The company said: “Systematic measures taken to protect earnings helped curb the negative impact of the revenue decline on operating profit to -24%.
“This was versus a projection of between -20% and -25% for the whole year, as communicated at the end of April.”
The main measures focused on overheads, which were reduced by around €220m. Overheads were decreased through the renegotiation of financial terms (cancellation of fixed rental payments, lower rate of variable payments and deferred maturities), reduction in the number of points of sale opened and adjusted opening times in agreement with concession grantors.
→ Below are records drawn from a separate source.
(* ===== verification/StoredChain.v ===== *)
(** The chain database as a chain: its blocks, newest first, and what the operations the node
    uses do to that list. *)

From Stdlib Require Import Sorting.Sorted.
From S2P Require Import Prelude BTree ChainDb Receive ReceiveStores.

Lemma sorted_reverse {A} (R : A -> A -> Prop) l :
  StronglySorted R l -> StronglySorted (fun a b => R b a) (reverse l).
Proof.
  induction 1 as [|x l _ IH Hx]; [constructor|]. rewrite reverse_cons.
  assert (Ha : Forall (fun y => R x y) (reverse l)).
  { apply Forall_forall. intros y Hy. rewrite elem_of_reverse in Hy. rewrite Forall_forall in Hx. by apply Hx. }
  clear Hx. induction IH as [|y r Hr IHr Hy]; [repeat constructor|].
  apply Forall_cons in Ha as [H1 H2]. cbn [app]. constructor; [by apply IHr|].
  apply Forall_app. split; [done|]. by constructor.
Qed.

Definition stored_chain (i : Inner) : list StoredBlock := reverse (map snd (by_slot i)).

(** The part of a chain at or below a slot, and the part above one. *)
Definition up_to (slot : Z) (bs : list StoredBlock) : list StoredBlock :=
  List.filter (fun b => sb_slot b <=? slot) bs.
Definition above (slot : Z) (bs : list StoredBlock) : list StoredBlock :=
  List.filter (fun b => slot <? sb_slot b) bs.

(** Slots descend. *)
Definition descending (bs : list StoredBlock) : Prop := StronglySorted (fun a b => sb_slot b < sb_slot a) bs.

Lemma descending_cons b bs :
  descending (b :: bs) <-> descending bs /\ Forall (fun x => sb_slot x < sb_slot b) bs.
Proof. split; [by inversion 1|intros [? ?]; by constructor]. Qed.

Lemma descending_split slot bs : descending bs -> bs = above slot bs ++ up_to slot bs.
Proof.
  induction bs as [|b bs IH]; [done|]. intros [Hd Hb]%descending_cons. cbn.
  destruct (Z.ltb_spec slot (sb_slot b)), (Z.leb_spec (sb_slot b) slot); try lia.
  - cbn [app]. f_equal. by apply IH.
  - assert (E : above slot bs = []).
    { unfold above. rewrite Forall_forall in Hb. clear IH Hd. induction bs as [|c bs IH]; [done|]. cbn.
      destruct (Z.ltb_spec slot (sb_slot c)).
      - specialize (Hb c (list_elem_of_here _ _)). lia.
      - apply IH. intros x Hx. apply Hb. by apply list_elem_of_further. }
    change (b :: bs = above slot bs ++ b :: up_to slot bs). rewrite E. cbn [app]. f_equal.
    rewrite (IH Hd) at 1. by rewrite E.
Qed.

Lemma up_to_all slot bs : Forall (fun b => sb_slot b <= slot) bs -> up_to slot bs = bs.
Proof.
  induction 1 as [|b bs Hb _ IH]; [done|]. unfold up_to in *. cbn.
  destruct (Z.leb_spec (sb_slot b) slot); [by rewrite IH|lia].
Qed.

Lemma up_to_up_to slot slot' bs : slot <= slot' -> up_to slot (up_to slot' bs) = up_to slot bs.
Proof.
  intros Hs. unfold up_to. induction bs as [|b bs IH]; [done|]. cbn.
  destruct (Z.leb_spec (sb_slot b) slot'); cbn; [by rewrite IH|].
  destruct (Z.leb_spec (sb_slot b) slot); [lia|done].
Qed.

Lemma up_to_newer slot b bs : slot < sb_slot b -> up_to slot (b :: bs) = up_to slot bs.
Proof. intros H. unfold up_to. cbn. destruct (Z.leb_spec (sb_slot b) slot); [lia|done]. Qed.

Lemma filter_filter {A} (f g : A -> bool) l : List.filter f (List.filter g l) = List.filter (fun x => g x && f x) l.
Proof. induction l as [|x l IH]; [done|]. cbn. destruct (g x); cbn; by rewrite ?IH. Qed.

Lemma filter_reverse {A} (f : A -> bool) l : List.filter f (reverse l) = reverse (List.filter f l).
Proof.
  induction l as [|x l IH]; [done|]. rewrite reverse_cons, List.filter_app, IH. cbn [List.filter].
  destruct (f x); [by rewrite reverse_cons|by rewrite app_nil_r].
Qed.

Lemma map_snd_filter (f : Z -> bool) (m : BTreeMap Z StoredBlock) :
  (forall s b, (s, b) ∈ m -> sb_slot b = s) ->
  map snd (List.filter (fun e => f (fst e)) m) = List.filter (fun b => f (sb_slot b)) (map snd m).
Proof.
  induction m as [|[s b] m IH]; intros H; [done|]. cbn.
  rewrite (H s b) by apply list_elem_of_here.
  rewrite <- IH by (intros s' b' Hin; apply H; by apply list_elem_of_further). by destruct (f s).
Qed.

Lemma rollback_snapshots i slot : snapshots (rollback_to_slot i slot) = snapshots i.
Proof.
  unfold rollback_to_slot. generalize (map fst (bt_above (by_slot i) slot)) as l. intros l. revert i.
  induction l as [|s l IH]; intros j; [done|]. cbn [fold_left]. rewrite IH.
  unfold remove_slot. by destruct (bt_get _ _).
Qed.

Section Store.
Context (i : Inner) (Hi : db_ok i).

Lemma stored_slot s b : (s, b) ∈ by_slot i -> sb_slot b = s.
Proof. intros H. apply (get_elem _ _ _ (ok_slots _ Hi)) in H. by apply (ok_indexed _ Hi) in H as [? _]. Qed.

Lemma stored_u64 b : b ∈ stored_chain i -> is_u64 (sb_slot b).
Proof.
  unfold stored_chain. rewrite elem_of_reverse, list_elem_of_In, in_map_iff.
  intros ([s b'] & <- & H%list_elem_of_In). apply (get_elem _ _ _ (ok_slots _ Hi)) in H.
  apply (ok_indexed _ Hi) in H as (E & ? & _). cbn [snd]. by rewrite E.
Qed.

Lemma stored_by_slot b : b ∈ stored_chain i <-> bt_get (by_slot i) (sb_slot b) = Some b.
Proof.
  unfold stored_chain. rewrite elem_of_reverse, list_elem_of_In, in_map_iff, (get_elem _ _ _ (ok_slots _ Hi)). split.
  - intros ([s b'] & <- & H%list_elem_of_In). cbn [snd]. by rewrite (stored_slot _ _ H).
  - intros H. exists (sb_slot b, b). split; [done|]. by apply list_elem_of_In.
Qed.

Lemma stored_descending : descending (stored_chain i).
Proof.
  apply (sorted_reverse (fun a b => sb_slot a < sb_slot b)). pose proof (ok_slots _ Hi) as Ho. pose proof stored_slot as Hs.
  induction (by_slot i) as [|[s b] m IH]; [constructor|]. apply ordered_cons in Ho as [Hm Ha]. cbn [map snd].
  constructor.
  - apply IH; [done|]. intros s' b' Hin. apply Hs. by apply list_elem_of_further.
  - apply Forall_forall. intros x Hx. apply list_elem_of_In, in_map_iff in Hx as ([s' b'] & <- & Hx%list_elem_of_In).
    rewrite Forall_forall in Ha. specialize (Ha _ Hx). cbn in Ha. apply Z.compare_lt_iff in Ha. cbn [snd].
    rewrite (Hs s b), (Hs s' b'); [done|by apply list_elem_of_further|apply list_elem_of_here].
Qed.

(** A block above all others becomes the newest. *)
Lemma stored_put block : Forall (fun b => sb_slot b < sb_slot block) (stored_chain i) ->
  exists i', put_block i block = (Ok tt, i') /\ stored_chain i' = block :: stored_chain i /\ snapshots i' = snapshots i.
Proof.
  intros Hall.
  assert (Hkeys : Forall (fun x => cmp (fst x) (sb_slot block) = Lt) (by_slot i)).
  { apply Forall_forall. intros [s b] Hx. rewrite Forall_forall in Hall. pose proof (stored_slot _ _ Hx) as <-.
    apply Z.compare_lt_iff, Hall, stored_by_slot. by apply (get_elem _ _ _ (ok_slots _ Hi)). }
  assert (Hnone : bt_get (by_slot i) (sb_slot block) = None).
  { destruct (bt_get _ _) as [b|] eqn:E; [|done]. pose proof E as E'. apply (get_elem _ _ _ (ok_slots _ Hi)) in E'.
    rewrite Forall_forall in Hkeys. specialize (Hkeys _ E'). cbn in Hkeys. by rewrite Z.compare_refl in Hkeys. }
  unfold put_block. rewrite Hnone. eexists. split; [done|]. split; [|done].
  unfold stored_chain. cbn [by_slot with_blocks]. rewrite (bt_insert_last _ _ _ Hkeys), map_app, reverse_app. done.
Qed.

Lemma stored_tip : mem_tip i = option_map (fun b => mk_ChainTip (sb_hash b) (sb_slot b)) (head (stored_chain i)).
Proof.
  unfold mem_tip, stored_chain, bt_last. induction (by_slot i) as [|[s b] m IH] using rev_ind; [done|].
  by rewrite last_snoc, map_app, reverse_app.
Qed.

Lemma stored_rollback slot : stored_chain (rollback_to_slot i slot) = up_to slot (stored_chain i).
Proof.
  unfold stored_chain, up_to. rewrite filter_reverse. f_equal.
  rewrite <- (map_snd_filter (fun s => s <=? slot)) by apply stored_slot. f_equal.
  apply ordered_ext.
  - apply (ok_slots _ (fold_remove_ok _ _ Hi)).
  - apply ordered_filter, (ok_slots _ Hi).
  - intros k. pose proof (rollback_get i slot k Hi) as E. unfold mem_get_block_by_slot in E. rewrite E. clear E.
    pose proof (ok_slots _ Hi) as Ho. induction (by_slot i) as [|[s b] m IH]; [by destruct (k <=? slot)|].
    apply ordered_cons in Ho as [Hm Ha]. specialize (IH Hm). cbn [bt_get List.filter fst].
    destruct (cmp k s) eqn:E.
    + apply cmp_eq in E as ->. destruct (Z.leb_spec s slot); cbn [bt_get].
      * by rewrite cmp_refl.
      * exact IH.
    + destruct (s <=? slot); cbn [bt_get]; [by rewrite E|done].
    + destruct (s <=? slot); cbn [bt_get]; [by rewrite E|done].
Qed.

(** The block source walks the blocks between two slots, oldest first. *)
Definition wire (b : StoredBlock) : Z * list Z := (sb_slot b, sb_bytes b).

Lemma take_up_to_ascending slot (l : list StoredBlock) :
  StronglySorted (fun a b => sb_slot a < sb_slot b) l ->
  take_up_to slot l = map wire (List.filter (fun b => sb_slot b <=? slot) l).
Proof.
  induction 1 as [|b l _ IH Hb]; [done|]. cbn.
  destruct (Z.ltb_spec slot (sb_slot b)), (Z.leb_spec (sb_slot b) slot); try lia; [|cbn; by rewrite IH].
  clear IH. induction Hb as [|c l Hc _ IHl]; [done|]. cbn. destruct (Z.leb_spec (sb_slot c) slot); [lia|done].
Qed.

Lemma descending_filter f bs : descending bs -> descending (List.filter f bs).
Proof.
  induction bs as [|b bs IH]; [done|]. intros [Hd Hb]%descending_cons. cbn.
  destruct (f b); [|by apply IH]. apply descending_cons. split; [by apply IH|].
  rewrite Forall_forall in *. intros x Hx. apply Hb. apply list_elem_of_In in Hx.
  apply filter_In in Hx as [Hx _]. by apply list_elem_of_In.
Qed.

Lemma stored_range from to : from < u64_max ->
  chaindb_blocks_in_range i from to = map wire (reverse (up_to to (above from (stored_chain i)))).
Proof.
  intros Hf. unfold chaindb_blocks_in_range, mem_iter_from_slot, bt_from.
  assert (E : map snd (List.filter (fun '(k, _) => leb (saturating_add from 1) k) (by_slot i))
              = reverse (above from (stored_chain i))).
  { unfold above, stored_chain. rewrite filter_reverse, reverse_involutive.
    rewrite <- (map_snd_filter (fun s => from <? s)) by apply stored_slot. f_equal.
    apply List.filter_ext. intros [s b]. cbn [fst]. rewrite leb_ltb. unfold ltb. cbn [cmp Z_order].
    unfold saturating_add. rewrite Z.min_l by lia.
    destruct (Z.compare_spec s (from + 1)), (Z.ltb_spec from s); cbn; (done || lia). }
  rewrite E, take_up_to_ascending.
  - unfold up_to. by rewrite filter_reverse.
  - apply (sorted_reverse (fun a b => sb_slot b < sb_slot a)), descending_filter, stored_descending.
Qed.
End Store.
Payroll costs at all levels were also reduced and furlough schemes were introduced if financed by local government.
Redundancies or pay cuts were implemented where no such financing was available. There was a significant reduction, or downward revision of virtually all non-essential costs (which were not needed for the company to operate). These included business travel costs, consulting fees, maintenance and cleaning expense and royalties paid.
Air France has also informed its Dutyfly solutions subsidiary that it would be stopping on board sales, prompting Lagardère to recognise the costs of closing this business.
Regarding the Group’s financial position, net debt increased to €2,048m at 30 June 2020 from €1,610m at 30 June 2019.
“The Group’s liquidity position remains solid, with €1,471m in available liquidity. As announced on 30 April 2020, Lagardère was granted a covenant waiver for full-year 2020 on its €1,250m credit facility, thereby guaranteeing its liquidity.”
Main Group events since 30 April 2020 include the Group’s 2020 Annual Ordinary and Extraordinary general meeting, sale of Lagardère studios to Mediawan and Lagardère Travel Retail taking an ‘an active role’ with the European Travel Retail Confederation in pushing for the introduction of arrivals duty free in Europe.
“This regulatory change would provide employment opportunities and generate additional revenue for airports and local producers in the countries concerned,” the Group said.
In the meantime, Lagardère Travel Retail is continuing to experience a ‘gradual and modest’, upturn in business. Revenue in July is expected to drop around -65% year-on-year, but the vast majority of Lagardère’s key airport and railway operations are now open.
Lagardère said: “The [Lagardère Travel Retail — Ed] division is pressing ahead with its agile strategy of re-opening points of sale in line with the resumption of traffic and operational and contractual constraints, while aiming to maintain the points of sale that are open at operational breakeven.
“On this basis, the gradual, modest upswing is expected to continue through the second half of the year, albeit with the persistent risk of localised lockdowns and continued uncertainty over the US platforms.
“The division is continuing to implement extensive corrective measures with major impacts on rents and payroll costs in particular. These initiatives, combined with the launch of its global transformation plan, will enable Lagardère Travel Retail to maintain the assumption of an adverse impact on full-year 2020 recurring operating profit of fully consolidated companies (recurring EBIT) in the region of 20% to 25% of the decrease in its revenue.”